Something I wish I had known when I was struggling with IF, from the beginning. The second time around of trying to get pg will be so different. I know better what to expect. Unfortunately when I was in the middle of it, the depths of it, I didn't know. We got some counseling from someone who supposedly had experience. While she did have some, it was a situation where she tried for a few months, did one month of clomid and got pregnant. I really needed someone who had gone through IVF to better understand me. I'm not saying that she didn't go through a large range of emotions, but even she admitted that she couldn't understand exactly what I was dealing with. Never easy to hear coming from your counselor. Needless to say, it didn't last.
http://www.aolhealth.com/condition-center/pregnancy/infertility-emotional-effect
For those of you that have never dealt with infertility, here is a link that I will likely post again as we go through treatments again.

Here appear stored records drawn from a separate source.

(* ===== verification/MailboxSteps.v ===== *)
(** * Every operation of the mailbox is a step

    Operations keep the invariant and move rows along the life of a command: the
    transactions of infra/api/src/workspace-mailbox.ts one by one, then requests, alarms
    and whole runs ([run_step]). *)
From stdpp Require Import sorting.
From S2P Require Import Prelude Js Mailbox MailboxInv MailboxRows.

Local Open Scope Z_scope.

Section steps.
Context `{MailboxEnv}.

(** ** Steps that leave the commands alone *)

Lemma same_step m m' :
  mb_commands m' = mb_commands m → mb_sequence m' = mb_sequence m →
  mb_revision m' = mb_revision m → mb_changes m' = mb_changes m →
  mb_command_revision m' = mb_command_revision m →
  mb_destruction_fence m' = mb_destruction_fence m →
  mb_storage_incarnation m' = mb_storage_incarnation m →
  mb_lifecycle_fence m' = mb_lifecycle_fence m →
  mb_runtime_generation m' = mb_runtime_generation m →
  (∀ id, is_Some (mb_command_identity m !! id) → is_Some (mb_command_identity m' !! id)) →
  (∀ w, w ∈ mb_waiters m' → w ∈ mb_waiters m ∨ mb_revision m <= w.2) →
  (TableInv m → is_Some (mb_wake_revision m') →
   is_Some (mb_wake_workspace_id m') ∧ is_Some (mb_wake_account_id m') ∧ is_Some (mb_wake_next_at m')) →
  step m m'.
Proof.
  intros Hc Hs Hr Hch Hcr Hf Hst Hl Hg Hid Hw Hwake [Ht Hlog].
  assert (Hids : ids m' = ids m) by (unfold ids; by rewrite Hc).
  split; [split; [split|split; [split|]]|split].
  - unfold row_ok_in. rewrite Hc, Hg, Hf, Hst. apply Ht.
  - rewrite Hids. apply Ht.
  - rewrite Hc. apply Ht.
  - rewrite Hs. apply Ht.
  - rewrite Hc, Hs. apply Ht.
  - rewrite Hc. apply Ht.
  - rewrite Hc. intros. by apply Hid, Ht.
  - unfold nonterminalCountUnsafe, select. rewrite Hc. apply Ht.
  - unfold nonterminal_bytes, select. rewrite Hc. apply Ht.
  - rewrite Hl, Hf. apply Ht.
  - by apply Hwake.
  - rewrite Hch. apply Hlog.
  - rewrite Hch, Hr, Hcr. apply Hlog.
  - rewrite Hch, Hr, Hcr, Hids. apply Hlog.
  - rewrite Hr. apply Hlog.
  - intros w Hin. rewrite Hr. destruct (Hw w Hin); [by apply Hlog|done].
  - rewrite Hids, Hcr. apply Hlog.
  - intros i r Hi. exists r. rewrite Hc. split_and!; [done|reflexivity|left; apply quiet_refl].
  - rewrite Hc. eauto.
  - by rewrite Hr.
  - by rewrite Hcr.
  - by rewrite Hg.
  - by rewrite Hf.
Qed.
Ltac same := apply same_step; try done; try (by intros; left); try (by intros []).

It is Infertility Etiquette from Resolve.org. This is something that I swear I will print and pass out to everyone who knows that we are going through treatment. I will hang it in my office and on my fridge as I did the first time around when I was going through IVF. It is a great resource on how to help you understand what infertiles are dealing with. If you know an infertile, it may even be what helps you to be a good friend to them. Enjoy.
http://www.resolve.org/support-and-services/for-family--friends/infertility-etiquette.html
I found that really helpful when we were doing IVF. I still refer to us as an infertile couple - despite having a baby - we will always have that with us.
ReplyDeleteI am the same way. I will always consider us infertile even though we have a baby. We will need IVF again for number 2 also.